Stored data entries
(* ===== verification/Pod.v ===== *)
(** * Plain-old-data layouts

    The account structures of the program are [#[repr(C)]] structs without
    padding ([bytemuck::Pod]): a value {i is} its little-endian bytes.  This
    file has the codecs of the field types and the combinators that build
    the codec of a struct from its fields in declaration order, each with
    the laws that make reading and writing account data inverse to each
    other.  [bytes_of], [pod_read] and [size_of] are bytemuck's [bytes_of],
    [pod_read_unaligned]/[try_from_bytes] and [core::mem::size_of]. *)

From coqutil Require Import Word.LittleEndianList.
From S2P Require Import Prelude.

Record codec (A : Type) := Codec {
  c_size : Z;
  c_enc : A → list byte;
  c_dec : list byte → A;
  c_wf : A → Prop;
  c_size_nonneg : 0 ≤ c_size;
  c_enc_len a : c_wf a → zlen (c_enc a) = c_size;
  c_dec_enc a : c_wf a → c_dec (c_enc a) = a;
  c_enc_dec bs : zlen bs = c_size → c_enc (c_dec bs) = bs;
  c_dec_wf bs : zlen bs = c_size → c_wf (c_dec bs);
}.
Arguments Codec {A}.
Arguments c_size {A}.
Arguments c_enc {A}.
Arguments c_dec {A}.
Arguments c_wf {A}.

(** ** Field codecs *)

(** An unsigned integer of [n] bytes, little endian. *)
Program Definition le_codec (n : nat) : codec Z := {|
  c_size := Z.of_nat n;
  c_enc := le_split n;
  c_dec := le_combine;
  c_wf := fits (8 * Z.of_nat n);
|}.
Next Obligation. lia. Qed.
Next Obligation. intros n a _. unfold zlen. by rewrite length_le_split. Qed.
Next Obligation.
  intros n a Ha. rewrite le_combine_split, Z.mul_comm. by apply Z.mod_small.
Qed.
Next Obligation. unfold zlen. intros n bs Hbs. apply split_le_combine'. lia. Qed.
Next Obligation.
  unfold zlen, fits. intros n bs Hbs. rewrite <- Hbs. apply le_combine_bound.
Qed.

Abbreviation u8c := (le_codec 1).
Abbreviation u16c := (le_codec 2).
Abbreviation u32c := (le_codec 4).
Abbreviation u64c := (le_codec 8).

(** A byte array [[u8; n]]. *)
Program Definition array_codec (n : nat) : codec (list byte) := {|
  c_size := Z.of_nat n;
  c_enc bs := bs;
  c_dec bs := bs;
  c_wf bs := zlen bs = Z.of_nat n;
|}.
Solve Obligations with (intros; auto; lia).

(** ** Struct codecs *)

(** Two fields in a row. *)
Program Definition pair_codec {A B} (ca : codec A) (cb : codec B) : codec (A * B) := {|
  c_size := c_size ca + c_size cb;
  c_enc '(a, b) := c_enc ca a ++ c_enc cb b;
  c_dec bs := (c_dec ca (slice bs 0 (c_size ca)),
               c_dec cb (slice bs (c_size ca) (c_size ca + c_size cb)));
  c_wf '(a, b) := c_wf ca a ∧ c_wf cb b;
|}.
Next Obligation.
  intros A B ca cb. pose proof (c_size_nonneg A ca). pose proof (c_size_nonneg B cb). lia.
Qed.
Next Obligation.
  intros A B ca cb [a b] [??]. simpl. rewrite zlen_app, !c_enc_len by done. done.
Qed.
Next Obligation.
  intros A B ca cb [a b] [Ha Hb]. pose proof (c_size_nonneg A ca).
  pose proof (c_enc_len _ ca a Ha) as Hla. pose proof (c_enc_len _ cb b Hb) as Hlb.
  simpl. f_equal.
  - rewrite slice_app_l by lia. rewrite <- Hla, slice_all. by apply c_dec_enc.
  - rewrite slice_app_r by lia. rewrite Hla.
    replace (c_size ca - c_size ca) with 0 by lia.
    replace (c_size ca + c_size cb - c_size ca) with (zlen (c_enc cb b)) by lia.
    rewrite slice_all. by apply c_dec_enc.
Qed.
Next Obligation.
  intros A B ca cb bs Hbs. pose proof (c_size_nonneg A ca). pose proof (c_size_nonneg B cb).
  simpl. rewrite !c_enc_dec by (rewrite zlen_slice; lia).
  rewrite <- slice_split by lia. rewrite <- Hbs. apply slice_all.
Qed.
Next Obligation.
  intros A B ca cb bs Hbs. pose proof (c_size_nonneg A ca). pose proof (c_size_nonneg B cb).
  split; apply c_dec_wf; rewrite zlen_slice; lia.
Qed.

Infix "⊗" := pair_codec (at level 40, left associativity).

(** A struct is its tuple of fields. *)
Program Definition struct_codec {T A} (c : codec T) (mk : T → A) (fields : A → T)
    (Hmf : ∀ a, mk (fields a) = a) (Hfm : ∀ t, fields (mk t) = t) : codec A := {|
  c_size := c_size c;
  c_enc a := c_enc c (fields a);
  c_dec bs := mk (c_dec c bs);
  c_wf a := c_wf c (fields a);
|}.
Next Obligation. intros. apply c_size_nonneg. Qed.
Next Obligation. intros. by apply c_enc_len. Qed.
Next Obligation. intros * Hmf Hfm a Ha. simpl in *. by rewrite c_dec_enc. Qed.
Next Obligation. intros * Hmf Hfm bs Hbs. simpl in *. rewrite Hfm. by apply c_enc_dec. Qed.
Next Obligation. intros * Hmf Hfm bs Hbs. simpl in *. rewrite Hfm. by apply c_dec_wf. Qed.

(** ** The [Pod] trait *)

Class Pod (A : Type) := pod_codec : codec A.

Definition size_of (A : Type) `{Pod A} : Z := c_size pod_codec.
Definition bytes_of {A} `{Pod A} (a : A) : list byte := c_enc pod_codec a.
Definition pod_read {A} `{Pod A} (bs : list byte) : A := c_dec pod_codec bs.
Definition pod_wf {A} `{Pod A} (a : A) : Prop := c_wf pod_codec a.

Section PodLaws.
Context {A} `{Pod A}.

Lemma size_of_nonneg : 0 ≤ size_of A.
Proof. apply c_size_nonneg. Qed.

Lemma zlen_bytes_of a : pod_wf a → zlen (bytes_of a) = size_of A.
Proof. apply c_enc_len. Qed.

Lemma pod_read_bytes_of a : pod_wf a → pod_read (bytes_of a) = a.
Proof. apply c_dec_enc. Qed.

Lemma bytes_of_pod_read bs : zlen bs = size_of A → bytes_of (pod_read bs) = bs.
Proof. apply c_enc_dec. Qed.

Lemma pod_read_wf bs : zlen bs = size_of A → pod_wf (pod_read bs).
Proof. apply c_dec_wf. Qed.

Lemma pod_read_inj bs1 bs2 :
  zlen bs1 = size_of A → zlen bs2 = size_of A →
  pod_read bs1 = pod_read bs2 → bs1 = bs2.
Proof.
  intros H1 H2 Heq. by rewrite <- (bytes_of_pod_read bs1), <- (bytes_of_pod_read bs2), Heq.
Qed.

(** [bytemuck::try_from_bytes] checks the length; account and instruction
    buffers are 8-byte aligned by the loader, so its alignment test passes. *)
Definition pod_try_from_bytes {E} (e : E) (bs : list byte) : outcome E A :=
  if zlen bs =? size_of A then Ok (pod_read bs) else Err e.

(** [bytemuck::cast_slice] from structs to bytes. *)
Definition cast_to_bytes (l : list A) : list byte := mjoin (bytes_of <$> l).

(** [bytemuck::cast_slice] from [n] structs' worth of bytes to structs. *)
Fixpoint cast_from_bytes (n : nat) (bs : list byte) : list A :=
  match n with
  | O => []
  | S n' => pod_read (slice bs 0 (size_of A))
            :: cast_from_bytes n' (slice bs (size_of A) (zlen bs))
  end.

Lemma cast_to_bytes_cons a l : cast_to_bytes (a :: l) = bytes_of a ++ cast_to_bytes l.
Proof. done. Qed.

Lemma zlen_cast_to_bytes l :
  Forall pod_wf l → zlen (cast_to_bytes l) = zlen l * size_of A.
Proof.
  induction 1 as [|a l Ha _ IH]; [done|].
  rewrite cast_to_bytes_cons, zlen_app, zlen_cons, IH, zlen_bytes_of by done. lia.
Qed.

Lemma cast_from_to_bytes l :
  Forall pod_wf l → cast_from_bytes (length l) (cast_to_bytes l) = l.
Proof.
  induction 1 as [|a l Ha _ IH]; [done|]. pose proof size_of_nonneg.
  rewrite cast_to_bytes_cons. cbn [length cast_from_bytes].
  rewrite <- (zlen_bytes_of a) by done. pose proof (zlen_nonneg (bytes_of a)).
  rewrite slice_app_l, slice_all, pod_read_bytes_of by (done || lia).
  rewrite slice_app_r, zlen_app, Z.sub_diag, Z.add_simpl_l by lia.
  by rewrite slice_all, IH.
Qed.
End PodLaws.

Arguments cast_to_bytes {A _} l : simpl never.
Arguments pod_read {A _} bs : simpl never.
Arguments bytes_of {A _} a : simpl never.
Arguments size_of A {_} : simpl never.
Arguments pod_wf {A _} a : simpl never.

→ **Your instructions**
Above are the records. Print exactly, and only, the lines from the line with "simpl. f_equal." to the line with "c_dec bs := mk (c_dec c bs);", both inclusive.

→ **Exercise response**
  simpl. f_equal.
  - rewrite slice_app_l by lia. rewrite <- Hla, slice_all. by apply c_dec_enc.
  - rewrite slice_app_r by lia. rewrite Hla.
    replace (c_size ca - c_size ca) with 0 by lia.
    replace (c_size ca + c_size cb - c_size ca) with (zlen (c_enc cb b)) by lia.
    rewrite slice_all. by apply c_dec_enc.
Qed.
Next Obligation.
  intros A B ca cb bs Hbs. pose proof (c_size_nonneg A ca). pose proof (c_size_nonneg B cb).
  simpl. rewrite !c_enc_dec by (rewrite zlen_slice; lia).
  rewrite <- slice_split by lia. rewrite <- Hbs. apply slice_all.
Qed.
Next Obligation.
  intros A B ca cb bs Hbs. pose proof (c_size_nonneg A ca). pose proof (c_size_nonneg B cb).
  split; apply c_dec_wf; rewrite zlen_slice; lia.
Qed.

Infix "⊗" := pair_codec (at level 40, left associativity).

(** A struct is its tuple of fields. *)
Program Definition struct_codec {T A} (c : codec T) (mk : T → A) (fields : A → T)
    (Hmf : ∀ a, mk (fields a) = a) (Hfm : ∀ t, fields (mk t) = t) : codec A := {|
  c_size := c_size c;
  c_enc a := c_enc c (fields a);
  c_dec bs := mk (c_dec c bs);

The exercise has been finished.